Matthew C. Baldwin is Professor of Religion and Philosophy at Mars Hill University, where he teaches ancient history, Biblical literature and classical Biblical languages, and method and theory for religious studies. He lives in Asheville, North Carolina.
Have you noticed the recent explosion of interest the category of “memory” among scholars of history, culture, and “religion”?
A WorldCat search of books published since 2000 in “su:Religion” turns up 522 works with the word “memory” in a title. Looking at peer reviewed journals, a search of ATLA turns up 61 articles published since 2000 in “SU Religion” including the title word “memory.”
Notable among these titles is the phrase “cultural memory.” WorldCat lists 29 “su:Religion” books with the title phrase published during 2000-2016, and 581 books across all subjects; for the same period ATLA lists 57 peer-reviewed articles in all subjects. (These numbers grow daily.) Furthermore, institutions are devoting resources. Several universities have established institutes. SAGE publishes a journal. There is a handbook, a companion, an introduction, several edited volumes from conferences, and evidence of academic courses dedicated to “cultural memory.”
A recent programmatic essay describes “cultural memory” as a “nascent field,” interdisciplinary in scope, and dedicated to the study of “all those processes of biological, medial, or social nature which relate past and present (and future) in sociocultural contexts.” (Given such a definition, it seems to me that almost anything humans do is potentially of interest to the student of “cultural memory.” Does that problem sound familiar to scholars of “religion”?)
Thus, the data from the academic and publishing worlds shows that, both inside and outside of religious studies, scholars increasingly have embraced “memory” and “cultural memory” as important conceptual tools for their work. And although there’s no space here to do a full taxonomic classification of how appeals to “memory” function throughout the literature, it may still be worth interrogating the phenomenon.
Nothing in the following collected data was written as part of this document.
(** * StaticInjector: a shallow embedding of packages/core/src/di/injector.ts

    The development follows the source file top to bottom: JavaScript values,
    token identity ([getId]), the registry builder ([computeDeps],
    [resolveProvider], [recursivelyProcessProviders]), the resolver
    ([tryResolveToken], [resolveToken]) and the injector chain ([get]).

    Conventions of the embedding.
    - A [Records] object is a finite map from id strings to records.  Every
      record object of the source is stored under exactly one key, so a
      reference to a record is the key it is stored under.
    - The value slot of a record holds either one of the two module-private
      sentinels [EMPTY] and [CIRCULAR] or a value.  The sentinels are not
      exported, so no provider value and no function result is one of them;
      the slot is therefore a three-way sum.  The test for [EMPTY] is by
      reference ([===]); the test for [CIRCULAR] is the loose [==], which
      also holds of a string equal to the source text of [IDENT]
      ([equalsIDENT], [equalsCIRCULAR]).
    - Injectors are the two implementations of this file, [_NullInjector]
      and [StaticInjector]; a parent chain is a list of registries ending in
      the null injector.
    - The functions of providers are pure: [f.apply(this, args)] is a
      function of [f], [this] and [args] that returns or throws, and does not
      call back into the injector.
    - Exceptions are results: [Err e] is a thrown error [e].  The two
      [catch] blocks write to what they caught and may throw a [TypeError]
      of their own; the host says on which thrown values they do
      ([catchResolve], [catchGet]).
    - Recursion of the resolver is bounded by a fuel argument; [None] means
      that the fuel ran out.  Totality is proved separately.

    The theorems C1 to C10 settle the statements of the specification; the
    theorems X1 to X25 are further properties read off the code: token ids,
    annotation lists, the registry builder and its invariants, aliases,
    lookup along the chain, errors and their token paths, dependency cycles,
    and what a call of [get] resolves.  [StaticInjector.toString] and the
    message text of [staticError] are not embedded: they format with
    [stringify] of [../util], and the first enumerates the registry in
    insertion order, which a finite map does not keep. *)

From stdpp Require Import gmap strings list fin_maps pretty.
From Stdlib Require Import ZArith Ascii.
The idea of “cultural memory” turns on the re-classification of those cultural processes which transmit ideology, knowledge and structure across generations as a type of “memory.” To call such processes “memory” is a figure of speech, or an analogy. The analogy works by suggesting that cultural processes are functionally comparable at the societal level to how processes of (biological) “memory” work at the individual level.
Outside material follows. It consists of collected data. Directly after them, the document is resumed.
(* ===== verification/RustStr.v ===== *)
(** Rust's [str]/[String] operations.

    A string is the list of its Unicode scalar values ([char]s); byte-level
    facts ([str::len], UTF-8) are derived from the code points.  Each function
    below is the standard-library method of the same name, as far as the
    modelled code uses it. *)

From stdpp Require Import base list option numbers strings pretty sets.
From Stdlib Require Import NArith Lia Ascii.
From S2P Require Import Prelude.
Local Open Scope rust_scope.

Abbreviation char := N.
Abbreviation str := (list N).

(** A string literal of the source. *)
Fixpoint lit (s : string) : str :=
  match s with
  | EmptyString => []
  | String a s => N_of_ascii a :: lit s
  end.

Definition NL : char := 10%N.
Definition CR : char := 13%N.
Definition QUOTE : char := 34%N.

(** [format!("{}", n)] of an unsigned integer. *)
Definition show_nat (n : nat) : str := lit (pretty n).
Definition show_N (n : N) : str := lit (pretty n).

(** * Characters *)

Definition in_range (lo hi c : char) : bool := (lo <=? c)%N && (c <=? hi)%N.

(** [char::is_whitespace]: the Unicode White_Space property. *)
Definition is_whitespace (c : char) : bool :=
  in_range 9 13 c || (c =? 32)%N || (c =? 133)%N || (c =? 160)%N || (c =? 5760)%N
  || in_range 8192 8202 c || (c =? 8232)%N || (c =? 8233)%N || (c =? 8239)%N
  || (c =? 8287)%N || (c =? 12288)%N.

Definition is_ascii_digit (c : char) : bool := in_range 48 57 c.
Definition is_ascii_uppercase (c : char) : bool := in_range 65 90 c.
Definition ascii_lower (c : char) : char := if is_ascii_uppercase c then (c + 32)%N else c.
Definition to_ascii_lowercase (s : str) : str := ascii_lower <$> s.
Definition eq_ignore_ascii_case (a b : str) : bool := to_ascii_lowercase a == to_ascii_lowercase b.

(** [char::len_utf8]. *)
Definition len_utf8 (c : char) : nat :=
  if (c <? 128)%N then 1 else if (c <? 2048)%N then 2 else if (c <? 65536)%N then 3 else 4.

(** [str::len], in bytes. *)
Fixpoint blen (s : str) : nat :=
  match s with
  | [] => 0
  | c :: s => len_utf8 c + blen s
  end.

(** * Trimming *)

Fixpoint drop_while {A} (p : A -> bool) (l : list A) : list A :=
  match l with
  | [] => []
  | x :: l' => if p x then drop_while p l' else l
  end.

Definition trim_start (s : str) : str := drop_while is_whitespace s.
Definition trim_end (s : str) : str := reverse (drop_while is_whitespace (reverse s)).
Definition trim (s : str) : str := trim_end (trim_start s).
Definition trim_end_matches (c : char) (s : str) : str :=
  reverse (drop_while (N.eqb c) (reverse s)).

(** * Prefixes, suffixes, searching *)

Fixpoint strip_prefix (p s : str) : option str :=
  match p, s with
  | [], _ => Some s
  | x :: p, y :: s => if (x =? y)%N then strip_prefix p s else None
  | _ :: _, [] => None
  end.

Definition starts_with (p s : str) : bool :=
  match strip_prefix p s with Some _ => true | None => false end.

Definition strip_suffix (p s : str) : option str :=
  match strip_prefix (reverse p) (reverse s) with
  | Some r => Some (reverse r)
  | None => None
  end.

Definition ends_with (p s : str) : bool :=
  match strip_suffix p s with Some _ => true | None => false end.

Fixpoint contains_char (c : char) (s : str) : bool :=
  match s with
  | [] => false
  | x :: s => (x =? c)%N || contains_char c s
  end.

(** [str::find] of a substring: the position (in [char]s) of its first
    occurrence. *)
Fixpoint find_str (p s : str) : option nat :=
  if starts_with p s then Some 0
  else match s with
       | [] => None
       | _ :: s => S <$> find_str p s
       end.

Definition contains_str (p s : str) : bool :=
  match find_str p s with Some _ => true | None => false end.

Fixpoint count_char (c : char) (s : str) : nat :=
  match s with
  | [] => 0
  | x :: s => (if (x =? c)%N then 1 else 0) + count_char c s
  end.

(** * Splitting and joining *)

(** [str::split(c)]: never empty. *)
Fixpoint split_on (c : char) (s : str) : list str :=
  match s with
  | [] => [[]]
  | x :: s =>
      if (x =? c)%N then [] :: split_on c s
      else match split_on c s with
           | [] => [[x]]
           | h :: t => (x :: h) :: t
           end
  end.

Definition split_once (c : char) (s : str) : option (str * str) :=
  (fix go (acc s : str) : option (str * str) :=
     match s with
     | [] => None
     | x :: s => if (x =? c)%N then Some (reverse acc, s) else go (x :: acc) s
     end) [] s.

Definition rsplit_once (c : char) (s : str) : option (str * str) :=
  match split_once c (reverse s) with
  | Some (a, b) => Some (reverse b, reverse a)
  | None => None
  end.

(** [[_].join(sep)]. *)
Fixpoint join (sep : str) (ls : list str) : str :=
  match ls with
  | [] => []
  | [l] => l
  | l :: ls => l ++ sep ++ join sep ls
  end.

(** [str::lines]: split at newlines, the last line ending is optional, a
    carriage return before a newline belongs to the line ending. *)
Definition strip_cr (l : str) : str :=
  match strip_suffix [CR] l with Some l' => l' | None => l end.

Fixpoint lines_of_split (ls : list str) : list str :=
  match ls with
  | [] => []
  | [l] => match l with [] => [] | _ => [l] end
  | l :: ls => strip_cr l :: lines_of_split ls
  end.

Definition lines (s : str) : list str := lines_of_split (split_on NL s).

(** * Lemmas *)

Lemma strip_prefix_Some p s r : strip_prefix p s = Some r <-> s = p ++ r.
Proof.
  revert s. induction p as [|x p IH]; intros s; cbn; [naive_solver|].
  destruct s as [|y s]; [naive_solver|].
  destruct (N.eqb_spec x y) as [->|Hne]; rewrite ?IH; naive_solver.
Qed.

Lemma strip_prefix_app p r : strip_prefix p (p ++ r) = Some r.
Proof. by apply strip_prefix_Some. Qed.
(* ===== verification/PatchSyntax.v ===== *)
(** The patch format of [apply-patch/src/parser.rs]: markers, hunks, parse
    errors and the boundary checks on the first and last lines. *)

From stdpp Require Import base list option numbers strings.
From Stdlib Require Import NArith Lia.
From S2P Require Import Prelude RustStr.
Local Open Scope rust_scope.

Definition BEGIN_PATCH_MARKER : str := lit "*** Begin Patch".
Definition END_PATCH_MARKER : str := lit "*** End Patch".
Definition ADD_FILE_MARKER : str := lit "*** Add File: ".
Definition DELETE_FILE_MARKER : str := lit "*** Delete File: ".
Definition UPDATE_FILE_MARKER : str := lit "*** Update File: ".
Definition MOVE_TO_MARKER : str := lit "*** Move to: ".
Definition EOF_MARKER : str := lit "*** End of File".
Definition CHANGE_CONTEXT_MARKER : str := lit "@@ ".
Definition EMPTY_CHANGE_CONTEXT_MARKER : str := lit "@@".

Definition PARSE_IN_STRICT_MODE : bool := false.

Inductive ParseError : Type :=
| InvalidPatchError (message : str)
| InvalidHunkError (message : str) (line_number : nat).

Record UpdateFileChunk : Type := {
  change_context : option str;
  old_lines : list str;
  new_lines : list str;
  is_end_of_file : bool
}.

(** Paths are kept as the text of the patch ([PathBuf::from] of a [&str]). *)
Inductive Hunk : Type :=
| AddFile (path : str) (contents : str)
| DeleteFile (path : str)
| UpdateFile (path : str) (move_path : option str) (chunks : list UpdateFileChunk).

#[global] Instance ParseError_eq_dec : EqDecision ParseError.
Proof. solve_decision. Defined.
#[global] Instance UpdateFileChunk_eq_dec : EqDecision UpdateFileChunk.
Proof. solve_decision. Defined.
#[global] Instance Hunk_eq_dec : EqDecision Hunk.
Proof. solve_decision. Defined.

(** [Hunk::path]: the affected path, the destination for a rename. *)
Definition hunk_path (h : Hunk) : str :=
  match h with
  | AddFile path _ => path
  | DeleteFile path => path
  | UpdateFile _ (Some path) _ => path
  | UpdateFile path None _ => path
  end.

(** The path [Hunk::resolve_path] joins to the working directory: the source
    of a rename. *)
Definition hunk_source_path (h : Hunk) : str :=
  match h with
  | UpdateFile path _ _ => path
  | AddFile _ _ | DeleteFile _ => hunk_path h
  end.

Record ApplyPatchArgs : Type := {
  patch : str;
  hunks : list Hunk;
  workdir : option str;
  environment_id : option str
}.

Inductive ParseMode : Type := Strict | Lenient.

(** * Boundary checks *)

Definition check_start_and_end_lines_strict (first_line last_line : option str)
  : result unit ParseError :=
  let first_line := trim <$> first_line in
  let last_line := trim <$> last_line in
  match first_line, last_line with
  | Some first, Some last =>
      if (first == BEGIN_PATCH_MARKER) && (last == END_PATCH_MARKER) then Ok tt
      else if first != BEGIN_PATCH_MARKER
      then Err (InvalidPatchError (lit "The first line of the patch must be '*** Begin Patch'"))
      else Err (InvalidPatchError (lit "The last line of the patch must be '*** End Patch'"))
  | Some first, None =>
      if first != BEGIN_PATCH_MARKER
      then Err (InvalidPatchError (lit "The first line of the patch must be '*** Begin Patch'"))
      else Err (InvalidPatchError (lit "The last line of the patch must be '*** End Patch'"))
  | None, _ => Err (InvalidPatchError (lit "The last line of the patch must be '*** End Patch'"))
  end.

Definition check_patch_boundaries_strict (ls : list str) : result (list str) ParseError :=
  let '(first_line, last_line) :=
    match ls with
    | [] => (None, None)
    | [first] => (Some first, Some first)
    | first :: _ => (Some first, last ls)
    end in
  let? _ := check_start_and_end_lines_strict first_line last_line in
  Ok ls.

(** [original_lines[1..len - 1]]. *)
Definition inner_lines (ls : list str) : list str := take (length ls - 2) (drop 1 ls).

Definition is_heredoc_open (l : str) : bool :=
  (l == lit "<<EOF") || (l == lit "<<'EOF'")
  || (l == lit "<<" ++ [QUOTE] ++ lit "EOF" ++ [QUOTE]).

Definition check_patch_boundaries_lenient (original_lines : list str)
  : result (list str) ParseError :=
  match check_patch_boundaries_strict original_lines with
  | Ok ls => Ok ls
  | Err original_parse_error =>
      match original_lines with
      | first :: _ :: _ =>
          if is_heredoc_open first
             && is_some_and (ends_with (lit "EOF")) (last original_lines)
             && (4 <=? length original_lines)
          then check_patch_boundaries_strict (inner_lines original_lines)
          else Err original_parse_error
      | _ => Err original_parse_error
      end
  end.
Like any other analogy or figure of speech, appeals to “memory” risk evoking more than the figure intends.
Biological entities have a neurological power to recall past experience in service of their present, usually future-oriented action. This we properly term “memory”—and what else would we call it? For the human individual, this power of recall is fundamental to the sense of self. Memory may be slippery and unreliable. It is definitely malleable and subject to revision and repression. It doesn’t kick in immediately (durable long-term memory formation doesn’t kick in until the human reaches 4-6 years of age), and it is subject to decay with age. Ultimately, all memories fade into oblivion. And yet memory alone anchors our knowledge and identity. We cannot even conceive of consciousness apart from its relation to “memory;” conscious awareness without the ability to recall past states of mind would not be consciousness.
It is obvious that there is no neurological substrate in which “cultural memory” could persist, as such. The idea of culture is an heuristic used to describe the aggregate of human activity in the present, lacking any independent ontological status. And so, appeals to the analogy of “cultural memory” may risk promoting an essentializing view of “cultures” as distinct historical phenomena (like biological entities) with a stable relation to a single past (consider such phrases as “Israelite memory,” “German memory,” “American memory,” “Christian memory,” etc.).
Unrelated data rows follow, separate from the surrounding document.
(* ===== verification/FileSystem.v ===== *)
(** The file-system interface [apply_patch] runs against.

    [ExecutorFileSystem] is the trait of [file-system/src/lib.rs], restricted to
    the operations patch application calls; an operation that can change the
    file system returns the new one, also when it fails.  [PathUri] is the
    interface of [utils/path-uri], whose implementation rests on the [url]
    crate.  [FileSystemLaws] states what clients may rely on. *)

From stdpp Require Import base list option numbers strings gmap.
From Stdlib Require Import NArith Lia.
From S2P Require Import Prelude RustStr.
Local Open Scope rust_scope.

(** * I/O errors *)

Inductive ErrorKind : Type := NotFound | InvalidInput | InvalidData | OtherKind.

#[global] Instance ErrorKind_eq_dec : EqDecision ErrorKind.
Proof. solve_decision. Defined.

Record io_error : Type := { kind : ErrorKind; message : str }.

Definition is_not_found (e : io_error) : bool := kind e == NotFound.

(** * Interfaces *)

Class PathUriOps (Path : Type) : Type := {
  path_eq_dec :: EqDecision Path;
  (** [PathUri::join]; the error is the text of a [PathUriParseError]. *)
  path_join : Path -> str -> result Path str;
  path_parent : Path -> option Path;
  (** [PathUri::inferred_native_path_string], also the text of [to_path_buf]. *)
  native_path : Path -> str
}.

Record FileMetadata : Type := {
  is_directory : bool;
  is_file : bool;
  is_symlink : bool
}.

Class ExecutorFileSystem (Path FS : Type) : Type := {
  read_file_text : FS -> Path -> result str io_error;
  write_file : FS -> Path -> str -> FS * result unit io_error;
  (** [create_directory] with [recursive: true]. *)
  create_directory : FS -> Path -> FS * result unit io_error;
  get_metadata : FS -> Path -> result FileMetadata io_error;
  (** [remove] with [recursive: false, force: false]. *)
  remove : FS -> Path -> FS * result unit io_error
}.

(** A path that is absent or a regular file, not a symbolic link. *)
Definition plain {Path FS} `{ExecutorFileSystem Path FS} (fs : FS) (p : Path) : bool :=
  match get_metadata fs p with
  | Ok md => is_file md && negb (is_symlink md)
  | Err e => is_not_found e
  end.

(** * Laws

    [view fs p] is the text a path holds.  Mutations through a plain path
    concern that path only; a write that reports a missing parent and the
    creation of directories change no text; a failed write says nothing about
    the file it was to write, a failed remove has either left the file alone or
    removed it.  The laws describe files that no second path names. *)
Class FileSystemLaws (Path FS : Type) `{ExecutorFileSystem Path FS} : Type := {
  view : FS -> Path -> option str;
  read_ok : forall fs p c, read_file_text fs p = Ok c -> view fs p = Some c;
  read_not_found : forall fs p e,
    read_file_text fs p = Err e -> is_not_found e = true -> view fs p = None;
  write_ok : forall fs p c fs' u, plain fs p = true -> write_file fs p c = (fs', Ok u) ->
    view fs' p = Some c /\ forall q, q <> p -> view fs' q = view fs q;
  write_no_parent : forall fs p c fs' e, write_file fs p c = (fs', Err e) ->
    is_not_found e = true -> (forall q, view fs' q = view fs q) /\ plain fs' p = plain fs p;
  create_directory_keeps : forall fs p d fs' r, create_directory fs d = (fs', r) ->
    (forall q, view fs' q = view fs q) /\ (plain fs p = true -> plain fs' p = true);
  remove_ok : forall fs p fs' u, remove fs p = (fs', Ok u) ->
    view fs' p = None /\ forall q, q <> p -> view fs' q = view fs q;
  remove_err : forall fs p fs' e, remove fs p = (fs', Err e) ->
    (view fs' p = view fs p \/ view fs' p = None) /\ forall q, q <> p -> view fs' q = view fs q
}.

(** * An instance: files in memory *)

Module MemoryFs.

#[export] Instance path_ops : PathUriOps str := {|
  path_join cwd p := if starts_with (lit "/") p then Ok p else Ok (cwd ++ lit "/" ++ p);
  path_parent p := match rsplit_once 47%N p with Some (d, _) => Some d | None => None end;
  native_path p := p
|}.

Definition not_found : io_error :=
  {| kind := NotFound; message := lit "No such file or directory (os error 2)" |}.

#[export] Instance ops {Path} `{Countable Path} : ExecutorFileSystem Path (gmap Path str) := {|
  read_file_text fs p := match fs !! p with Some c => Ok c | None => Err not_found end;
  write_file fs p c := (<[p:=c]> fs, Ok tt);
  create_directory fs _ := (fs, Ok tt);
  get_metadata fs p :=
    match fs !! p with
    | Some _ => Ok {| is_directory := false; is_file := true; is_symlink := false |}
    | None => Err not_found
    end;
  remove fs p := match fs !! p with Some _ => (delete p fs, Ok tt) | None => (fs, Err not_found) end
|}.

#[local] Obligation Tactic := idtac.
#[export] Program Instance laws {Path} `{Countable Path} : FileSystemLaws Path (gmap Path str) := {|
  view fs p := fs !! p
|}.
Next Obligation. intros Path ?? fs p c; cbn. by case_match; intros [= <-]. Qed.
Next Obligation. intros Path ?? fs p e; cbn. by case_match. Qed.
Next Obligation.
  intros Path ?? fs p c fs' u _; cbn. intros [= <- _]. split; [apply lookup_insert_eq|].
  intros q Hq. by apply lookup_insert_ne.
Qed.
Next Obligation. done. Qed.
Next Obligation. intros Path ?? fs p d fs' r; cbn. by intros [= <- _]. Qed.
Next Obligation.
  intros Path ?? fs p fs' u; cbn. case_match; intros [= <- _]. split; [apply lookup_delete_eq|].
  intros q Hq. by apply lookup_delete_ne.
Qed.
Next Obligation. intros Path ?? fs p fs' e; cbn. case_match; intros [= <- _]. auto. Qed.

End MemoryFs.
Studies which label cultural processes “memory” may also risk reproducing emic categories without sufficient critical redescription. Many social actors represent their accounts of the past as “memory” (as in memorial rituals, advertisement, political speeches, etc.). Social actors can use appeals to “memory” to represent entirely contingent and factitious social forms as if they, like “memory,” were merely a result of the natural, involuntary and inevitable recall of identity and experience.
Appeals to “memory” that are inattentive to the status of the concept as an analogy can end up mystifying ordinary discursive practices. They might make it sound as if social processes (like rites, repetition of verbal texts, production of artifacts) are more like Proust smelling madeleines and being transported into a remembrance of things past, than they are like a basket of discursive tools available for groups to use reproducing (or challenging) social forms of life.
Mystifying appeals to “memory” represent a conservative impulse in scholarship. Some of these over-emphasize the ways that cultural forms are “durable” or “stable;” the focus on cultural processes as a “preservative” of actual human “memory” and know-how. This can, for example, result in invocations of “memory” that bolster insider claims about the representative accuracy of traditional narratives.
Certainly, the most sophisticated students of “cultural memory” realize that the really interesting work to be done in their “nascent field” involves studying the widespread phenomenon of the ways that social actors represent “memory” in their discourse.
But others seem drawn to the term because “memory” promises a way around the epistemological problem of oblivion. And this romantic and conservative impulse should give pause to anyone who feels tempted to label discursive forms and artifacts as transmissions of “memory.”